Trips Run: AR - Patagonia Explorer
What is your travel experience/background?
I'm a great traveller myself; I very much like getting in touch with places, people and new languages. I get in touch with myself in the mountains and under the open sky in the Pampas. I've taken my bicycle and travelled almost 20,000 kilometres here in South America (Argentina, Chile, Peru, Bolivia and Uruguay), crossing the Andes on several occasions. Similarly in Europe I've crossed the Alps from Germany to Italy and back through the La Route des Grandes Alpes in France. I've also been to South Africa.

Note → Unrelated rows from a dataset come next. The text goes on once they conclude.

(* ===== verification/Json.v ===== *)
(** * Decoded JSON as Go values

    The [any] values [encoding/json] produces with [UseNumber]: [json] of
    Store.v, its objects standing for Go maps.  Here: map reads, induction
    through the nesting, values with distinct keys, and the resolution of a
    [json.Number] to a Go number. *)
From Stdlib Require Import Ascii SpecFloat.
From S2P Require Import Prelude GoStrings Store GoText.

Abbreviation members := (list (string * json)).

Fixpoint member {A} (k : string) (m : list (string * A)) : option A :=
  match m with
  | [] => None
  | (k', v) :: m' => if bool_decide (k' = k) then Some v else member k m'
  end.

(** Type assertions [v.(string)], [v.(map[string]any)] and [v.([]any)]. *)
Definition as_string (v : json) : option string :=
  match v with JStr s => Some s | _ => None end.
Definition as_map (v : json) : option members :=
  match v with JObj m => Some m | _ => None end.
Definition as_slice (v : json) : option (list json) :=
  match v with JArr l => Some l | _ => None end.

(** Induction that also goes through arrays and objects. *)
Definition json_nest_ind (P : json → Prop)
    (Hnull : P JNull) (Hbool : ∀ b, P (JBool b)) (Hnum : ∀ l, P (JNum l))
    (Hstr : ∀ s, P (JStr s)) (Harr : ∀ l, Forall P l → P (JArr l))
    (Hobj : ∀ m, Forall (λ kv, P kv.2) m → P (JObj m)) : ∀ v, P v :=
  fix go v :=
    match v with
    | JNull => Hnull
    | JBool b => Hbool b
    | JNum l => Hnum l
    | JStr s => Hstr s
    | JArr l => Harr l ((fix gol l := match l return Forall P l with
                         | [] => Forall_nil_2 P
                         | x :: l' => Forall_cons_2 P x l' (go x) (gol l')
                         end) l)
    | JObj m => Hobj m ((fix gom m := match m return Forall (λ kv, P kv.2) m with
                         | [] => Forall_nil_2 _
                         | kv :: m' => Forall_cons_2 _ kv m' (go kv.2) (gom m')
                         end) m)
    end.

(** Objects are maps: no key twice, at any depth. *)
Fixpoint distinct_keys (v : json) : Prop :=
  match v with
  | JArr l => (fix gol l := match l with [] => True | x :: l' => distinct_keys x ∧ gol l' end) l
  | JObj m => NoDup m.*1 ∧
      (fix gom m := match m with [] => True | kv :: m' => distinct_keys kv.2 ∧ gom m' end) m
  | _ => True
  end.

Lemma distinct_keys_arr l : distinct_keys (JArr l) ↔ Forall distinct_keys l.
Proof.
  simpl. induction l as [|x l IH]; [by rewrite Forall_nil|]. by rewrite Forall_cons, IH.
Qed.

Lemma distinct_keys_obj m :
  distinct_keys (JObj m) ↔ NoDup m.*1 ∧ Forall (λ kv, distinct_keys kv.2) m.
Proof.
  simpl. apply and_iff_compat_l.
  induction m as [|kv m IH]; [by rewrite Forall_nil|]. by rewrite Forall_cons, IH.
Qed.

Lemma member_elem {A} k (m : list (string * A)) v : member k m = Some v → (k, v) ∈ m.
Proof.
  induction m as [|[k' v'] m IH]; simpl; [done|]. case_bool_decide as Hk.
  - intros [= ->]. subst. left.
  - intros Hm. right. auto.
Qed.

Lemma elem_member {A} k (m : list (string * A)) v :
  NoDup m.*1 → (k, v) ∈ m → member k m = Some v.
Proof.
  induction m as [|[k' v'] m IH]; simpl; [by intros _ H%elem_of_nil|].
  intros [Hk Hnd]%NoDup_cons [[= -> ->]|H]%elem_of_cons; [by rewrite bool_decide_true|].
  rewrite bool_decide_false; [by apply IH|]. intros ->. apply Hk.
  by apply (list_elem_of_fmap_2 fst) in H.
Qed.

(** The keys of a map, sorted: [sort.Strings] over the collected keys. *)
Definition sorted_members {A} (m : list (string * A)) : list (string * A) :=
  merge_sort (λ x y, Is_true (String.leb x.1 y.1)) m.

(** ** [json.Number] *)

Inductive scalar :=
  | SNull
  | SBool (b : bool)
  | SInt (z : Z)
  | SFloat (f : spec_float)
  | SStr (s : string).

(** [Int64], else [Float64], else the literal. *)
Definition number (lit : string) : scalar :=
  match ParseInt lit with
  | Some z => SInt z
  | None => match ParseFloat lit with Some f => SFloat f | None => SStr lit end
  end.

Example number_examples :
  number "8192" = SInt 8192 ∧ number "1e400" = SStr "1e400"
  ∧ number "9223372036854775808" = SFloat (S754_finite false 4503599627370496 11).
Proof. vm_compute. auto. Qed.

(** ** Strings in lexicographic order *)

#[export] Instance String_leb_total : Total (λ x y : string, Is_true (String.leb x y)).
Proof. intros x y. destruct (String.leb_total x y) as [->| ->]; auto. Qed.

Lemma ascii_compare_trans_lt (a b c : ascii) :
  Ascii.compare a b = Lt → Ascii.compare b c = Lt → Ascii.compare a c = Lt.
Proof. unfold Ascii.compare. rewrite !N.compare_lt_iff. lia. Qed.

Lemma ascii_compare_eq (a b : ascii) : Ascii.compare a b = Eq → a = b.
Proof. unfold Ascii.compare. intros H%N.compare_eq_iff. by apply code_inj. Qed.

Lemma String_compare_trans_lt (s t u : string) :
  String.compare s t = Lt → String.compare t u = Lt → String.compare s u = Lt.
Proof.
  revert t u; induction s as [|a s IH]; intros [|b t] [|c u]; simpl; try done.
  destruct (Ascii.compare a b) eqn:Eab; try done;
    destruct (Ascii.compare b c) eqn:Ebc; try done; intros H1 H2.
  - apply ascii_compare_eq in Eab as ->. rewrite Ebc. eauto.
  - apply ascii_compare_eq in Eab as ->. by rewrite Ebc.
  - apply ascii_compare_eq in Ebc as ->. by rewrite Eab.
  - by rewrite (ascii_compare_trans_lt _ _ _ Eab Ebc).
Qed.

#[export] Instance String_leb_trans : Transitive (λ x y : string, Is_true (String.leb x y)).
Proof.
  intros x y z. unfold String.leb.
  destruct (String.compare x y) eqn:Exy; try done;
    destruct (String.compare y z) eqn:Eyz; try done; intros _ _.
  - apply String.compare_eq_iff in Exy as ->. by rewrite Eyz.
  - apply String.compare_eq_iff in Exy as ->. by rewrite Eyz.
  - apply String.compare_eq_iff in Eyz as ->. by rewrite Exy.
  - by rewrite (String_compare_trans_lt _ _ _ Exy Eyz).
Qed.

#[export] Instance String_leb_antisymm :
  AntiSymm (=) (λ x y : string, Is_true (String.leb x y)).
Proof.
  intros x y Hx Hy. apply String.leb_antisym; by apply Is_true_true.
Qed.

How long have you been leading trips?
Since 2000 I have been working in different places, always with small groups and living new exciting experiences, such as taking climbers to the camp base in Aconcagua, in a small boat in Ushuaia or in a ranch in the Ibera Wetlands leading small groups of birdwatchers. For the last five years I have spent most of the seasons in the mountains of Patagonia.
What are your favourite aspects of the trips you lead?
All the outdoor activities of course; trekking in the Tower of Payne and Fitz Roy is something I always look forward to. Nevertheless it is hard to say. Being in Patagonia is already an experience in itself and makes me happy.
What is the best thing about your job?
Everything is new and different every time. The colours, the sights, the birds we find and of course the people. I very much like hearing their stories and the very different ways of seeing life according to their backgrounds and everything, like whether they come from a big city or from a small place, the things they have done, the places they have visited. It's another way for me to travel. I have studied psychology and philosophy so I feel at home making new friends every time and always under the best circumstances.
What is the funniest thing that has ever happened on a tour?
We are laughing all the time. The best thing about working with British people is their sense of humour. This last November we were on the shore of Grey Lake walking in a wind of more than 60mph. We were heading for the viewpoint of the Grey Glacier: the place is amazing, full of icebergs reaching the stone beach. Suddenly Alan's hat blew off and he began to chase it, running as if he was an Olympic athlete. The wind was so hard and the hat was moving so fast that he looked like a character in a Chaplin movie. I wished I could have it on tape. It was a sprint of more than 100m. He didn't make it though. That night we were remembering and laughing about the incident and his wife Sarah said, "A hat is faster than my husband!"
What is the best place to visit in your country?
This is a really difficult question as there are highlights for all tastes. From the Iguazu Falls to the Perito Moreno Glacier, or the amazing wildlife of the Ibera Wetlands. All of these are a must. The Patagonia Explorer trip is a wonder every day. You can spend your whole life visiting all the national parks of the country as in every one there is a wonder to discover.
What is the most interesting custom in your country?
El asado: the Argentinean barbeque (the translation is not really accurate, it's better to say it in Spanish) and el mate, our national tea so to speak. The particularity of the mate is that you share it with others - it is always a social custom. You drink it in a cup made of a small pumpkin (although there are many other cups as well) and with a drinking straw.
What is the most important phrase to know?
"No me invita un mate?" Meaning "Would you invite me for a mate please?"
When do you think is the best time to visit?
Late November or early December. The colours of the late spring are great, the weather is mild and there are less people. October can be great as well but you risk the weather being colder. January and February and normally warmer and the weather is more stable. Nevertheless Patagonia is never crowded by European standards and it is known for it's unpreditable weather.
What are the most important items to pack for your tour?
Good outdoor clothing. The temperature can change quickly, up or down so having lots of layers is best. Don't forget of course the sunblock!
What is an interesting fact about the region?
The Perito Moreno Glacier has a surface as big as the city of Buenos Aires (which is populated by 4 million people!) and you have it just in front of you. It take a while to understand that the walls are as high as a 20 story building!